Yeah. Wary. That’s what I was.
Besides, I hadn’t eaten since that sandwich I took off of that chef I knocked out earlier. For both my safety and my stomach, I decided it would be best to get out of there and get home quick. With that in mind, I leapt into the air for a quick takeoff.
Then I remembered that my wings were still tied shut. After a moment, so did gravity, and it wasn’t happy about me trying to defy it.
“Ungh!” I slammed back into the ground, hard. Wouldn’t be too bad for a pony like me normally, but having just been shot out of a cannon and into a tree (after a day of avoiding goddesses and Wonderbolts and crashing through café walls and smashing my way through a wall of ponies…wow, today had been a weird one), I wasn’t really that springy. I just sorta lay there, groaning a little. All those little aches were starting to add up, and just climbing back to my hooves was an effort.
Those streamers. Those blasted streamers! I turned to glare at them. It was clearly their fault that I’d belly-flopped to the floor like a chubby colt at a swimming pool just now. I tried straining against them with all the strength in my wings, but I knew it would be no use. By Celestia, how were they so strong?!

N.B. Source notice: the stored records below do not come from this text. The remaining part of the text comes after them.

(** ** A chat module to run the driver with *)

(** Modelled from the spec: the chat object of the chat module, which is
    not among the sources.  [send_message] appends a user message with the
    text to the history, sends the whole history to the backend, and on a
    reply appends an assistant message with the reply's content and returns
    the reply; if the backend call raises, the exception goes to the caller. *)
Record SpecChat := {
  history : list Message;
  spec_model : string
}.

Definition spec_send_message (backend : list Message -> option Response)
    (chat : SpecChat) (text : string) : SpecChat * Response + string :=
  let sent := (history chat ++ [{| role := "user"; content := text |}])%list in
  match backend sent with
  | Some reply =>
      inl ({| history := (sent ++ [{| role := "assistant"; content := choice_content reply |}])%list;
              spec_model := spec_model chat |},
           reply)
  | None => inr "the backend call failed"
  end.

Definition spec_chat_module (backend : list Message -> option Response)
    (persona : list Message) : ChatModule :=
  {| AIModel := string;
     Temperature := unit;
     ChatInterface := SpecChat;
     new_ChatInterface := fun system_messages model _ =>
       {| history := system_messages; spec_model := model |};
     send_message := spec_send_message backend;
     max_tokens := fun _ => 4096%Z;
     model_name := spec_model;
     SYSTEM_MSG_DEFAULT := persona |}.

(** A backend that answers every request with the number of messages it
    was sent, and one that is out of reach. *)
Definition counting_backend (sent : list Message) : option Response :=
  let n := str_int (Z.of_nat (List.length sent)) in
  Some {| response_text := "<response " ++ n ++ ">";
          usage_total_tokens := Z.of_nat (List.length sent);
          choice_finish_reason := "stop";
          choice_role := "assistant";
          choice_content := "reply to " ++ n ++ " messages" |}.

Definition failing_backend (sent : list Message) : option Response := None.

Definition demo_persona : list Message :=
  [ {| role := "system"; content := "You are an assistant that explains verifier output." |} ].

Definition demo_config (M : ChatModule) (model : @AIModel M) (t : @Temperature M) : @Config M :=
  {| esbmc_path := "./esbmc";
     esbmc_params := ["--k-induction"];
     verbose := false;
     raw_responses := false;
     cfg_sys_msg := EmptyStr;
     cfg_initial_prompt := "";
     ai_model := model;
     chat_temperature := t |}.

Definition demo_args (extra : list string) : Args :=
  {| filename := "main.c";
     remaining := extra;
     args_verbose := false;
     args_raw_output := false;
     args_ai_model := "" |}.
(** The descriptor of [DBOp.get(DBTarget.Header, number_hash_42)]. *)
Definition read_header_42 : DBOp :=
  mkDBOp DBTarget.Header
         (mkDBOpData None
            (KBuffer
               ["h"; x00; x00; x00; x00; x00; x00; x00; "*"; x01; x02]%byte)
            "binary" (Some "binary") None)
         (Some "header").

(** A container with the caches "numberToHash" and "header", at the
    references 0 and 1. *)
Definition two_buckets : gmap string nat :=
  {["numberToHash" := 0%nat; "header" := 1%nat]}.

(** A store whose caches all hold a buffer under the key of
    [read_number_42]. *)
Definition filled_caches : nat -> Reference.table :=
  fun _ => [(key (baseDBOp read_number_42), [x0c])].



(** ** Helpers that accept a missing bit index *)

Module Tolerant.

(** The bit index goes through [new BN(bit)], which reads [undefined] as
    zero. *)
Definition bloom (b : option Z) (s : option BN) (h : option Buffer) : Exc Key :=
  e ← Reference.bufBE8 s;
  Reference.prefixed "B" [Some (Reference.be 2 (default 0 b)); Some e; h].

(** Modelled from the spec: the key helpers of [./constants], which the
    source imports and does not contain, as encoders that are total
    (section 4.1): the reference helpers, with a [bloomBitsKey] that
    returns a key for every bit argument. *)
#[export] Instance constants : Constants := {|
  HEADS_KEY := @HEADS_KEY Reference.constants;
  HEAD_HEADER_KEY := @HEAD_HEADER_KEY Reference.constants;
  HEAD_BLOCK_KEY := @HEAD_BLOCK_KEY Reference.constants;
  BLOOM_BITS_SECTION_COUNT := @BLOOM_BITS_SECTION_COUNT Reference.constants;
  CLIQUE_SIGNER_STATES_KEY := @CLIQUE_SIGNER_STATES_KEY Reference.constants;
  CLIQUE_VOTES_KEY := @CLIQUE_VOTES_KEY Reference.constants;
  CLIQUE_BLOCK_SIGNERS_KEY := @CLIQUE_BLOCK_SIGNERS_KEY Reference.constants;
  SNAP_ROOT_KEY := @SNAP_ROOT_KEY Reference.constants;
  SNAP_JOURNAL_KEY := @SNAP_JOURNAL_KEY Reference.constants;
  SNAP_GENERATOR_KEY := @SNAP_GENERATOR_KEY Reference.constants;
  SNAP_RECOVERY_KEY := @SNAP_RECOVERY_KEY Reference.constants;
  SNAP_DISABLED_KEY := @SNAP_DISABLED_KEY Reference.constants;
  SNAP_SYNC_PROGRESS_KEY := @SNAP_SYNC_PROGRESS_KEY Reference.constants;
  tdKey := @tdKey Reference.constants;
  headerKey := @headerKey Reference.constants;
  bodyKey := @bodyKey Reference.constants;
  numberToHashKey := @numberToHashKey Reference.constants;
  hashToNumberKey := @hashToNumberKey Reference.constants;
  receiptsKey := @receiptsKey Reference.constants;
  txLookupKey := @txLookupKey Reference.constants;
  bloomBitsKey := bloom;
  snapAccountKey := @snapAccountKey Reference.constants;
  snapStorageKey := @snapStorageKey Reference.constants
|}.

End Tolerant.

(** ** The entry points and the constructor *)

Ltac unfold_targets :=
  cbv [DBTarget.Heads DBTarget.HeadHeader DBTarget.HeadBlock
       DBTarget.HashToNumber DBTarget.NumberToHash DBTarget.TotalDifficulty
       DBTarget.Body DBTarget.Header DBTarget.CliqueSignerStates
       DBTarget.CliqueVotes DBTarget.CliqueBlockSigners DBTarget.Receipts
       DBTarget.TxLookup DBTarget.BloomBits DBTarget.BloomBitsSectionCount
       DBTarget.SnapAccount DBTarget.SnapStorage DBTarget.SnapRoot
       DBTarget.SnapJournal DBTarget.SnapGenerator DBTarget.SnapRecovery
       DBTarget.SnapDisabled DBTarget.SnapSyncProgress
       DBTarget.members derived_targets] in *.

(** Follow the [switch]: one case per member, and the fall-through. *)
Ltac switch_on t :=
  unfold_targets;
  repeat match goal with
         | |- context [Z.eqb t ?c] =>
           destruct (Z.eqb_spec t c) as [->|?]; cbn [Z.eqb Pos.eqb]
         end.

Section Entry_points.
Context `{Constants} `{Compress}.

Lemma bind_Return {A B} (m : Exc A) (f : A -> Exc B) (b : B) :
  m ≫= f = Return b -> exists a, m = Return a /\ f a = Return b.
Proof. destruct m as [a|x]; [eauto | discriminate]. Qed.

Lemma bind_Throw {A B} (m : Exc A) (f : A -> Exc B) (x : JsError) :
  m = Throw x -> m ≫= f = Throw x.
Proof. now intros ->. Qed.

(** Marking the kind and storing the value leave the address alone. *)
Lemma address_assign_type (ty : string) (d : DBOp) :
  address (assign_type ty d) = address d.
Proof. reflexivity. Qed.

Lemma address_assign_value (v : Value) (d : DBOp) :
  address (assign_value v d) = address d.
Proof. reflexivity. Qed.

(** A descriptor comes out of an entry point only through the constructor. *)
Lemma construct_Return (e : Entry) (t : DBTarget.t)
    (dbkey : option DatabaseKey) (d : DBOp) :
  construct e t dbkey = Return d ->
  exists d0, DBOp_new t dbkey = Return d0 /\ address d = address d0.
Proof.
  destruct e as [|v|]; simpl.
  - intros E. now exists d.
  - unfold DBOp_set. intros E.
    apply bind_Return in E as (d0 & E0 & E). exists d0. split; [exact E0|].
    destruct (t =? DBTarget.BloomBits).
    + apply bind_Return in E as (c & _ & E). now injection E as <-.
    + now injection E as <-.
  - unfold DBOp_del. intros E.
    apply bind_Return in E as (d0 & E0 & E). exists d0. split; [exact E0|].
    now injection E as <-.
Qed.

Lemma construct_Throw (e : Entry) (t : DBTarget.t)
    (dbkey : option DatabaseKey) (x : JsError) :
  DBOp_new t dbkey = Throw x -> construct e t dbkey = Throw x.
Proof.
  intros E. destruct e; simpl; [exact E| |]; now apply bind_Throw.
Qed.

(** Away from [BloomBits] an entry point returns whenever the constructor
    does. *)
Lemma construct_of_new (e : Entry) (t : DBTarget.t)
    (dbkey : option DatabaseKey) (d0 : DBOp) :
  DBOp_new t dbkey = Return d0 -> t <> DBTarget.BloomBits ->
  exists d, construct e t dbkey = Return d /\ address d = address d0.
Proof.
  intros E Hb. destruct e as [|v|]; simpl.
  - now exists d0.
  - unfold DBOp_set. rewrite E. simpl.
    destruct (Z.eqb_spec t DBTarget.BloomBits) as [?|_]; [contradiction|].
    eexists. split; reflexivity.
  - unfold DBOp_del. rewrite E. simpl. eexists. split; reflexivity.
Qed.
(** * The DefiLlama scraper pipeline: numeric parsing, ratio, SQLite history

    A shallow embedding of [defillama/pipelines.py],
    [defillama/spiders/defillama_spider.py], [query_database.py],
    [load_dataframe.py], [extract_historical_data.py] and [df_database.py].

    Python values are the four kinds the pipeline can meet in an item
    ([None], [str], [int], [float]); text is a [string] whose characters are
    the code points below 256; a [float] is an IEEE binary64 value
    ([spec_float] at precision 53), with Python's [float(str)] and
    [format(x, ".2f")] written out on it; exceptions are explicit
    ([outcome]); the SQLite table is the list of its rows in rowid order, a
    timestamp is the clock reading in microseconds, a ticker is the text
    SQLite keeps in the [TEXT] column. What SQLite and [pandas] do with
    these values is written out where the program depends on it; the text
    SQLite makes of a [REAL] is left as a parameter ([RealText]). *)

From Stdlib Require Import ZArith NArith Ascii String DecimalString Lia Bool.
From Stdlib Require Import Floats.SpecFloat.
From stdpp Require Import gmap strings list sorting.

Local Open Scope Z_scope.

(** ** Exceptions *)

Inductive exn : Type :=
| ValueError
| AttributeError
| TypeError
| OverflowError
| ZeroDivisionError
| IntegrityError
| DatabaseError.

Inductive outcome (A : Type) : Type :=
| Returns (a : A)
| Raises (e : exn).

Arguments Returns {A} a.
Arguments Raises {A} e.

Definition obind {A B} (m : outcome A) (k : A -> outcome B) : outcome B :=
  match m with
  | Returns a => k a
  | Raises e => Raises e
  end.

#[global] Instance outcome_ret : MRet outcome := fun A a => Returns a.
#[global] Instance outcome_bind : MBind outcome := fun A B k m => obind m k.

(** [try: body except (e1, e2, ...): handler]: [caught] says which
    exceptions the clause names. *)
Definition try_except {A} (body : outcome A) (caught : exn -> bool)
    (handler : outcome A) : outcome A :=
  match body with
  | Returns a => Returns a
  | Raises e => if caught e then handler else Raises e
  end.

(** ** Text: the [str] methods the pipeline calls *)

(** Dropping the characters [sp] accepts from the left end, and from the
    right end, of a text. *)
Fixpoint ltrim (sp : ascii -> bool) (s : string) : string :=
  match s with
  | EmptyString => EmptyString
  | String c s' => if sp c then ltrim sp s' else s
  end.

Fixpoint rtrim (sp : ascii -> bool) (s : string) : string :=
  match s with
  | EmptyString => EmptyString
  | String c s' =>
      match rtrim sp s' with
      | EmptyString => if sp c then EmptyString else String c EmptyString
      | r => String c r
      end
  end.

Module Str.

Definition code (c : ascii) : N := N_of_ascii c.

(** [c.isspace()] on the code points below 256: what [str.strip()]
    removes. *)
Definition isspace (c : ascii) : bool :=
  let n := code c in
  ((9 <=? n) && (n <=? 13) || (28 <=? n) && (n <=? 32)
   || (n =? 133) || (n =? 160))%N.

(** [c.lower()] on the code points below 256. *)
Definition lower_char (c : ascii) : ascii :=
  let n := code c in
  if ((65 <=? n) && (n <=? 90)
      || (192 <=? n) && (n <=? 222) && negb (n =? 215))%N
  then ascii_of_N (n + 32) else c.

Fixpoint lower (s : string) : string :=
  match s with
  | EmptyString => EmptyString
  | String c s' => String (lower_char c) (lower s')
  end.

Definition strip (s : string) : string := rtrim isspace (ltrim isspace s).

I tried to twist my neck round to chew through the bindings, now that I had time. The painful twinge I got from turning my head pretty much destroyed that idea, though. I was gonna have to leave it a while before I got them off, to let my neck recover from the crash through that tree.
Heck, I was lucky that I didn’t need a neck brace after that. I could wait out this little ache.
So, what could I do instead? Couldn’t go home, since it was floating up in the air and all. Fluttershy’s cottage wasn’t far away… then again, that would probably lead to another misadventure, and me having to make another daring escaping from a love-crazed pony. I was getting a little tired of that today, though; I just wanted to sit down for a little while without having to run for my life.
There was a pretty big boulder just a little ways into the field. It looked as good a place as any to wait out the pain in my neck; it wasn’t really that cold yet, so I could wait outside, and with that rock I could rest my back against something. Plus, it would give me good vision all around the field, so I’d see any incoming crazies or… monsters… from a long way off.
Thinking about crazy ponies reminded me; where was Pinkie? Normally she’d be chasing after me by now, with that spooky super-speed or teleporting or whatever insane stuff she does to keep up with me. Eh, I guess she felt her responsibility to look after the Cakes’ babies came before her need to chase after me like a love-struck filly.
Hey, just because it’s never happened before doesn’t mean it isn’t possible.
I trotted over to the boulder and leant against it, gasping a little as I rested my back on its surprisingly cold surface. I didn’t think it should be that chilly, but hey, what did I know about rocks? I sighed in relief as the weight came off my hooves and I slid downwards.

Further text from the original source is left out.